The other option that seems to excite people these days is Genentech. Even the Governor and other high level politicians showed up at an expansion of their gleaming new plant. Rhetoric about moving “up the food chain” from packaging to production to R&D. Visions of another Intel danced through their heads.. Now I see the underside of economic development (and I am generally the most optimistic person I know). Just rhetoric. The dignitaries at Genentech were unwilling to utter the words “R&D”. No dearies this is not the next Intel. Right now its just repackaging those bulk pills shipped up from Cali. Soon it will be real production – clean rooms, bunny suits, etc. But that is where the similarity to Intel ends. It will not bring family wage high tech requirements for engineering talent.

A random fact – position announcement for a “photocopy tech” in state government, that required a bachelor’s degree. How is this possible? Is this the best a university degree can get you??

The short view is we need to protect our economy, drill baby drill, build more nukes, even Obama is getting into the act and it really depresses me (and I told him so). Please get out of the political short term. People matter. This economy matters and I’m stuck here so I want it to work out.

The long view is about clean energy. The people who almost (almost) bought this house were planning to install a solar panel on the garage roof (oh, he did work for SolarWorld).

Footnotes:

[1] Thank you Wendy, for making Portland City Club read “Strange as this Weather has Been” by Ann Pancake, which sensitized me to the plight of workers caught up in mountain top removal in West Virginia.

[2] Thank you La Leche League for teaching me “people before things” which I have always tried to live by.

Sunday, April 18, 2010

Economic recovery thru lists

Today in Washington county, are we in economic recovery?

+++ TriQuint Semiconductor has a lot of activity today, a Sunday at that:
  • people going to work on Sunday
  • energy systems humming at full tilt
  • construction equipment in the back - evidence of expansion
(TriQuint - makes chips that go into iPhones)
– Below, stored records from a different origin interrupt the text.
(* ===== verification/Embedded.v ===== *)
(** * Embedded block pointers (zfs/module/zfs/blkptr.c, zfs/include/sys/spa.h)

    Up to 112 bytes of data in the words of a block pointer itself. The code
    walks over the pointer as an array of sixteen words, [bp_words]. *)
From S2P Require Import Prelude Bytes Words Fletcher Blkptr Lz4 ZioCompress.
Local Open Scope Z_scope.

Definition BPE_NUM_WORDS : Z := 14.
Definition BPE_PAYLOAD_SIZE : Z := BPE_NUM_WORDS * 8.

(** The pointer as its words, in the order of memory. *)
Definition bp_words (bp : blkptr) : list Z :=
  [dva_word0 (blk_dva0 bp); dva_word1 (blk_dva0 bp); dva_word0 (blk_dva1 bp); dva_word1 (blk_dva1 bp); dva_word0 (blk_dva2 bp); dva_word1 (blk_dva2 bp);
   blk_prop bp; blk_pad0 bp; blk_pad1 bp; blk_phys_birth bp; blk_birth bp; blk_fill bp;
   zc_word0 (blk_cksum bp); zc_word1 (blk_cksum bp); zc_word2 (blk_cksum bp); zc_word3 (blk_cksum bp)].
Definition bp_of_words (ws : list Z) : result blkptr :=
  match ws with
  | [d0; d1; d2; d3; d4; d5; prop; pad0; pad1; phys; birth; fill; c0; c1; c2; c3] =>
      Ok (MkBp (MkDva d0 d1) (MkDva d2 d3) (MkDva d4 d5) prop pad0 pad1 phys birth fill (ZIO_SET_CHECKSUM c0 c1 c2 c3))
  | _ => Panic
  end.
(** [wp] is a position: [blk_prop] is word 6 and [blk_birth] word 10. *)
Definition BPE_IS_PAYLOADWORD (wp : Z) : bool := negb (wp =? 6) && negb (wp =? 10).

(** The pointer after [bzero]. *)
Definition bp_zero : blkptr := MkBp (MkDva 0 0) (MkDva 0 0) (MkDva 0 0) 0 0 0 0 0 0 zero_cksum.
Definition set_prop (p : Z) (bp : blkptr) : blkptr :=
  MkBp (blk_dva0 bp) (blk_dva1 bp) (blk_dva2 bp) p (blk_pad0 bp) (blk_pad1 bp) (blk_phys_birth bp) (blk_birth bp) (blk_fill bp) (blk_cksum bp).

Definition BF64_SET_SB (x low len shift bias val : Z) : result Z :=
  VERIFY (P2PHASE val (u64_shl 1 shift) =? 0) ;; VERIFY (bias <=? Z.shiftr val shift) ;; BF64_SET x low len (Z.shiftr val shift - bias).
Definition BP_SET_EMBEDDED (bp : blkptr) (x : Z) : result blkptr := p ← BF64_SET (blk_prop bp) 39 1 x ; Ok (set_prop p bp).
Definition BP_SET_COMPRESS (bp : blkptr) (x : Z) : result blkptr := p ← BF64_SET (blk_prop bp) 32 7 x ; Ok (set_prop p bp).
Definition BP_SET_BYTEORDER (bp : blkptr) (x : Z) : result blkptr := p ← BF64_SET (blk_prop bp) 63 1 x ; Ok (set_prop p bp).
Definition BP_GET_COMPRESS (bp : blkptr) : Z := BF64_GET (blk_prop bp) 32 7.
Definition BPE_SET_LSIZE (bp : blkptr) (x : Z) : result blkptr :=
  VERIFY (BP_IS_EMBEDDED bp) ;; p ← BF64_SET_SB (blk_prop bp) 0 25 0 1 x ; Ok (set_prop p bp).
Definition BPE_SET_PSIZE (bp : blkptr) (x : Z) : result blkptr :=
  VERIFY (BP_IS_EMBEDDED bp) ;; p ← BF64_SET_SB (blk_prop bp) 25 7 0 1 x ; Ok (set_prop p bp).
Definition BPE_GET_LSIZE (bp : blkptr) : result Z := VERIFY (BP_IS_EMBEDDED bp) ;; Ok (BF64_GET_SB (blk_prop bp) 0 25 0 1).
Definition BPE_GET_PSIZE (bp : blkptr) : result Z := VERIFY (BP_IS_EMBEDDED bp) ;; Ok (BF64_GET_SB (blk_prop bp) 25 7 0 1).

(** [bp64++; if (!BPE_IS_PAYLOADWORD(bp, bp64)) bp64++;] *)
Definition next_word (bp64 : Z) : Z := if BPE_IS_PAYLOADWORD (bp64 + 1) then bp64 + 1 else bp64 + 2.

(** An iteration of the loop that stores the data: the words, [bp64] and [w]. *)
Definition encode_byte (data : list Z) (i : Z) (st : list Z * Z * Z) : result (list Z * Z * Z) :=
  let '(ws, bp64, w) := st in
  b ← byte_at data i ;
  w ← BF64_SET w (i mod 8 * 8) 8 b ;
  if i mod 8 =? 7 then VERIFY (bp64 <? 16) ;; Ok (<[Z.to_nat bp64 := w]> ws, next_word bp64, 0) else Ok (ws, bp64, w).

Definition encode_embedded_bp_compressed (h : endian) (data : list Z) (comp uncompressed_size compressed_size : Z) : result blkptr :=
  VERIFY ((0 <=? compressed_size) && (compressed_size <=? BPE_PAYLOAD_SIZE)) ;;
  VERIFY ((uncompressed_size =? compressed_size) || negb (comp =? ZIO_COMPRESS_OFF)) ;;
  VERIFY (ZIO_COMPRESS_OFF <=? comp) ;;
  VERIFY (comp <? ZIO_COMPRESS_FUNCTIONS) ;;
  bp ← BP_SET_EMBEDDED bp_zero 1 ;
  bp ← BP_SET_COMPRESS bp comp ;
  bp ← BP_SET_BYTEORDER bp (ZFS_HOST_BYTEORDER h) ;
  bp ← BPE_SET_LSIZE bp uncompressed_size ;
  bp ← BPE_SET_PSIZE bp compressed_size ;
  '(ws, bp64, w) ← for_range 0 compressed_size (encode_byte data) (bp_words bp, 0, 0) ;
  bp_of_words (if bp64 <? 16 then <[Z.to_nat bp64 := w]> ws else ws).

(** An iteration of the loop that restores the data: the buffer, [bp64] and
    [w]. *)
Definition decode_byte (ws : list Z) (i : Z) (st : list Z * Z * Z) : result (list Z * Z * Z) :=
  let '(buf, bp64, w) := st in
  '(bp64, w) ← (if i mod 8 =? 0 then VERIFY (bp64 <? 16) ;; w ← deref (ws !! Z.to_nat bp64) ; Ok (next_word bp64, w) else Ok (bp64, w)) ;
  buf ← poke buf i (BF64_GET w (i mod 8 * 8) 8) ;
  Ok (buf, bp64, w).

Definition decode_embedded_bp_compressed (bp : blkptr) (buf : list Z) : result (list Z) :=
  VERIFY (BP_IS_EMBEDDED bp) ;;
  psize ← BPE_GET_PSIZE bp ;
  '(buf, _, _) ← for_range 0 psize (decode_byte (bp_words bp)) (buf, 0, 0) ;
  Ok buf.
+ Well-fed ducks on Dawson Creek behind the library (people have money to buy bread for these ducks, also lots of small plastic toys owned by kids owned by Intel parents)

- DHS expansion (Dept of Human Services)
Not sure exactly what they do in Hillsboro, but their expansion and hiring of extra staff implies a need for their services. The Republicans state that the state budget has increased 49% in 4 years. Do they know we're in a Great Recession?
- Even have money for new bark chips around the parking lot

+ Yahoo parking lot presence - people working on Sunday
(Customer service call center)

- Yahoo customer service call center
Check it out. Tektronix' customer service call center in Beaverton was offshored to India. The workers did qualify for Trade Act benefits for retraining, which is nice. So. Call center work - starting to sound like a third world kind of occupation. Possibly not sustainable on American wages.

+ Sun shining brightly today in Washington County. Silicon Valley-like. Maybe some rich VC's will visit and think its Silicon Valley II (but! with cheaper workers, electricity, housing, taxes) and want to invest a lot of money

Today's economic recovery tally:
+ 6 plus points
- 3 minus points
-----
Net: 3 positive points! Yes! Recovery is right around the corner.

Friday, April 16, 2010

I know that womens' suffrage reached Oregon in 1912 - you can learn a lot reading the cement squares that pepper the capitol mall in Salem. What I didn't know was that this initiative came up for vote in both 1908 (failed) and 1910 (failed), till it finally passed in 1912.

.. just showing how things don't just instantaneously "happen", there are often seeds sown along the way till the social climate is right..

Thursday, April 15, 2010


Two little girls in one day - wearing peace sign t-shirts (one in Salem, one in Hillsboro). Maybe there is hope for the world!

Wednesday, April 14, 2010

There is nothing better than a new notebook

Even if its electronic..

In honor of Harriet and spies who take notes everywhere, this blog is dedicated.